Медведь — это я. Точнее — это прозвище, которым меня окрестили в Легионе. И «крёстным отцом» был именно Пеппино. В одной африканской дыре, куда нас отправила Франция, ему попалась в руки изодранная книга без обложки. Читать он не любил, но чего не сделаешь от скуки? Вот он и вычитал о происхождении некоторых имён. Выяснилось, что Нардин — это усеченная форма от итальянского имени Бернарден, с германскими корнями. «Храбрый медведь». Не знаю, но мне не нравится затасканное выражение «храбрость». Хуже него только «мужественность». Вслушайтесь в истеричное «он мужественно терпел…». Так и тянет пустить слезу, глядя на очередного обрюзгшего страдальца, томно взирающего на мир. Мужчина никогда не терпит, не выносит и не страдает. Он действует. Действует и борется — даже тогда, когда весь свет восстаёт против него.

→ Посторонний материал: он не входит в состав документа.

Definition addr (t : tree) : loc := match t with E => NULL | T _ _ a _ => a end.
Definition frame_addr (f : frame) : loc := match f with InL _ a _ => a | InR _ _ a => a end.
Definition holder (k : list frame) : loc := match k with [] => NULL | f :: _ => frame_addr f end.

(** The node that the topmost frame stands for, when the hole holds [p]. *)
Definition frame_node (f : frame) (up p : loc) : qd_rb_node :=
  match f with
  | InL c _ r => mkNode up p (addr r) c
  | InR c l _ => mkNode up (addr l) p c
  end.
Definition frame_tree (f : frame) : tree := match f with InL _ _ r => r | InR _ l _ => l end.

Fixpoint rep (m : gmap Z qd_rb_node) (up : loc) (t : tree) : Prop :=
  match t with
  | E => True
  | T c l a r =>
    a <> NULL /\ m !! a = Some (mkNode up (addr l) (addr r) c) /\ rep m a l /\ rep m a r
  end.

Fixpoint rep_ctx (m : gmap Z qd_rb_node) (rt : loc) (k : list frame) (p : loc) : Prop :=
  match k with
  | [] => rt = p
  | f :: k =>
    frame_addr f <> NULL /\ m !! frame_addr f = Some (frame_node f (holder k) p) /\
    rep m (frame_addr f) (frame_tree f) /\ rep_ctx m rt k (frame_addr f)
  end.

(** The memory holds the tree [t] under the root. *)
Definition tree_at (s : qd_rb_root) (t : tree) : Prop :=
  root s = addr t /\ rep (mem s) NULL t /\ NoDup (inorder t).

(** Memory outside of [l] is unchanged. *)
Definition outside (l : list loc) (s s' : qd_rb_root) : Prop :=
  forall b, b ∉ l -> mem s' !! b = mem s !! b.

(** *** Trees with a hole *)

Lemma inorder_plug k t : inorder (plug k t) = before k ++ inorder t ++ after k.
Proof.
  revert t. induction k as [|[c a r|c l a] k IH]; intros t; simpl; [by rewrite app_nil_r| |];
    rewrite IH; simpl; by rewrite <- !(assoc_L (++)).
Qed.

Lemma addr_plug k t t' : k <> [] -> addr (plug k t) = addr (plug k t').
Proof.
  revert t t'. induction k as [|[c a r|c l a] k IH]; intros t t' H; simpl; [done| |];
    (destruct k; [done|by apply IH]).
Qed.

Lemma rep_plug m k t up :
  up = NULL ->
  rep m up (plug k t) <-> rep m (holder k) t /\ rep_ctx m (addr (plug k t)) k (addr t).
Proof.
  intros ->. revert t. induction k as [|[c a r|c l a] k IH]; intros t; simpl; [tauto| |];
    rewrite IH; simpl; tauto.
Qed.

Lemma tree_at_focus s k t :
  tree_at s (plug k t) <->
  rep (mem s) (holder k) t /\ rep_ctx (mem s) (root s) k (addr t) /\
  NoDup (before k ++ inorder t ++ after k).
Proof.
  unfold tree_at. rewrite rep_plug by done. rewrite inorder_plug. split.
  - intros (-> & [? ?] & ?). tauto.
  - intros (Hr & Hk & Hn).
    assert (root s = addr (plug k t)) as E1; [|rewrite <- E1; tauto].
    clear Hr Hn. revert t Hk. induction k as [|[c a r|c l a] k IH]; intros t; simpl; [done| |];
      intros (_ & _ & _ & Hk); [apply (IH (T c t a r)) in Hk|apply (IH (T c l a t)) in Hk]; done.
Qed.

(** *** Distinct addresses

    [split_nodup] breaks a list without duplicates into its parts; [apart]
    then decides that an address of one part is not in another. *)

Ltac in_solve :=
  first [ assumption
        | apply elem_of_cons; left; reflexivity
        | apply elem_of_cons; right; in_solve
        | apply elem_of_app; left; in_solve
        | apply elem_of_app; right; in_solve ].

Ltac split_nodup H :=
  cbn [inorder app] in H;
  repeat (rewrite <- (assoc_L (++)) in H; cbn [app] in H);
  lazymatch type of H with
  | NoDup (_ ++ _) =>
    let H1 := fresh in let H2 := fresh in let D := fresh in
    apply NoDup_app in H as (H1 & D & H2); split_nodup H1; split_nodup H2
  | NoDup (_ :: _) =>
    let H1 := fresh in let D := fresh in
    apply NoDup_cons in H as [D H1]; split_nodup H1
  | NoDup [] => clear H
  | _ => idtac
  end.

Ltac apart :=
  repeat match goal with
  | |- _ <> _ => intros ->
  | |- _ ∉ _ => intros ?
  | H : _ ∈ _ ++ _ |- _ => apply elem_of_app in H as [H|H]
  | H : _ ∈ _ :: _ |- _ => apply elem_of_cons in H as [->|H]
  | H : _ ∈ [] |- _ => by apply not_elem_of_nil in H
  end;
  solve [ contradiction | congruence
        | match goal with
          | D : ?x ∉ _ |- _ => apply D; in_solve
          | D : forall w, w ∈ ?L -> w ∉ _, H : ?x ∈ ?L |- _ => apply (D x H); in_solve
          | D : forall w, w ∈ ?L -> w ∉ _, H : ?x ∈ _ |- _ => apply (D x); in_solve
          end ].

(** *** What a change of memory keeps *)

Lemma rep_frame m m' up t :
  rep m up t -> (forall b, b ∈ inorder t -> m' !! b = m !! b) -> rep m' up t.
Proof.
  revert up. induction t as [|c l IHl a r IHr]; intros up; simpl; [done|].
  intros (Ha & Hm & Hl & Hr) Hf. repeat split; [done|rewrite Hf; [done|set_solver]| |].
  - apply IHl; [done|]. intros b Hb. apply Hf. set_solver.
  - apply IHr; [done|]. intros b Hb. apply Hf. set_solver.
Qed.

(** Another parent: only the top node changes. *)
Lemma rep_reparent m m' up up' t :
  rep m up t -> NoDup (inorder t) ->
  (forall b, b ∈ inorder t -> m' !! b = (if b =? addr t then with_parent up' else id) <$> m !! b) ->
  rep m' up' t.
Proof.
  destruct t as [|c l a r]; simpl; [done|].
  intros (Ha & Hm & Hl & Hr) Hn Hf. rewrite NoDup_app, NoDup_cons in Hn.
  destruct Hn as (_ & Hla & Har & _).
  repeat split; [done| | |].
  - rewrite Hf by set_solver. by rewrite Z.eqb_refl, Hm.
  - apply (rep_frame m); [done|]. intros b Hb. rewrite Hf by set_solver.
    destruct (Z.eqb_spec b a) as [->|_]; [set_solver|]. by destruct (m !! b).
  - apply (rep_frame m); [done|]. intros b Hb. rewrite Hf by set_solver.
    destruct (Z.eqb_spec b a) as [->|_]; [set_solver|]. by destruct (m !! b).
Qed.

Definition ctx_locs (k : list frame) : list loc := before k ++ after k.

Lemma ctx_frame m m' rt k p :
  rep_ctx m rt k p -> (forall b, b ∈ ctx_locs k -> m' !! b = m !! b) -> rep_ctx m' rt k p.
Proof.
  revert p. induction k as [|f k IH]; intros p; simpl; [done|].
  intros (Ha & Hm & Ht & Hk) Hf.
  assert (frame_addr f ∈ ctx_locs (f :: k)) by (unfold ctx_locs; destruct f; simpl; set_solver).
  assert (forall b, b ∈ inorder (frame_tree f) -> b ∈ ctx_locs (f :: k))
    by (unfold ctx_locs; destruct f; simpl; set_solver).
  assert (forall b, b ∈ ctx_locs k -> b ∈ ctx_locs (f :: k))
    by (unfold ctx_locs; destruct f; simpl; set_solver).
  repeat split; [done|by rewrite Hf|eapply rep_frame; eauto|eauto].
Qed.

— Привет, Джузеппе! Слышал, что ты стал большим любителем пива и гамбургеров?
— Как бы не так, Поль. Стараюсь держать себя в форме.
— Ну-ну… Бегаешь по утрам? Или для этого ты женился на гречанке? — усмехнулся я. — Понимаю, mieux vaut tard que jamais.[5] Может, из тебя ещё и выйдет приличный человек. Хотя, вспомнив несколько амурных историй…
— Оставь свои грязные намёки, сержант!
— Упаси меня бог, Пеппино.
— Ия говорит, что она позаботится о твоей судьбе. У неё на примете есть одна приличная девушка, так что скучать не будешь…
— Гречанка?
— Конечно! Её кузина. Девушке пора замуж и…
— Ах вот как! — засмеялся я. — Тогда начинаю подумывать о том, чтобы отказаться от этой рискованной поездки. Вспомни слова Эрюлена!
— Разве наш полковник что-то имел против женщин?
— Нет, но он сравнивал женатого человека со взведённой гранатой…
— Не переживай, Медведь! Вспомни, что наёмники не умирают…
— Да, конечно. Они спускаются в ад, для перегруппировки. Что там с работой, Пеппино?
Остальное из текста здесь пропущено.